About this task: Using the entries that follow, collect the lines where the word "apply" appears.
[Records for the task Boundary: Start]
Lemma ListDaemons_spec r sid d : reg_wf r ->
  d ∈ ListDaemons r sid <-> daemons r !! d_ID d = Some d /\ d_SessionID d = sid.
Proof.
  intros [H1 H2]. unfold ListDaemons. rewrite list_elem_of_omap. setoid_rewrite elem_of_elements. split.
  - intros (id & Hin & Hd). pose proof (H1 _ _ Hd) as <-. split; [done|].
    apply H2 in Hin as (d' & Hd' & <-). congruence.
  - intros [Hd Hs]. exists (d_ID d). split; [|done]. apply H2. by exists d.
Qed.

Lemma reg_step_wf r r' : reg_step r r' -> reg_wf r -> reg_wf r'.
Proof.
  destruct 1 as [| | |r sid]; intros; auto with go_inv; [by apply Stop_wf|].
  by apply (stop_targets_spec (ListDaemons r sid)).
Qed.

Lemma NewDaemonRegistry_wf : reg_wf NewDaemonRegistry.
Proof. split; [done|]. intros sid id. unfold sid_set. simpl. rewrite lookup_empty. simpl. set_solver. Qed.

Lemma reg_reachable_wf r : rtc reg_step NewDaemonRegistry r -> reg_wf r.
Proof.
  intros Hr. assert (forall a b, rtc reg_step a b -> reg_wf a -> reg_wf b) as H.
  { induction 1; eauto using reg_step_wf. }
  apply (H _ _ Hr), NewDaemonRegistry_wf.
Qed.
[Records for the task Boundary: End]
Exercise answer:
    apply H2 in Hin as (d' & Hd' & <-). congruence.
  - intros [Hd Hs]. exists (d_ID d). split; [|done]. apply H2. by exists d.
  destruct 1 as [| | |r sid]; intros; auto with go_inv; [by apply Stop_wf|].
  by apply (stop_targets_spec (ListDaemons r sid)).
  apply (H _ _ Hr), NewDaemonRegistry_wf.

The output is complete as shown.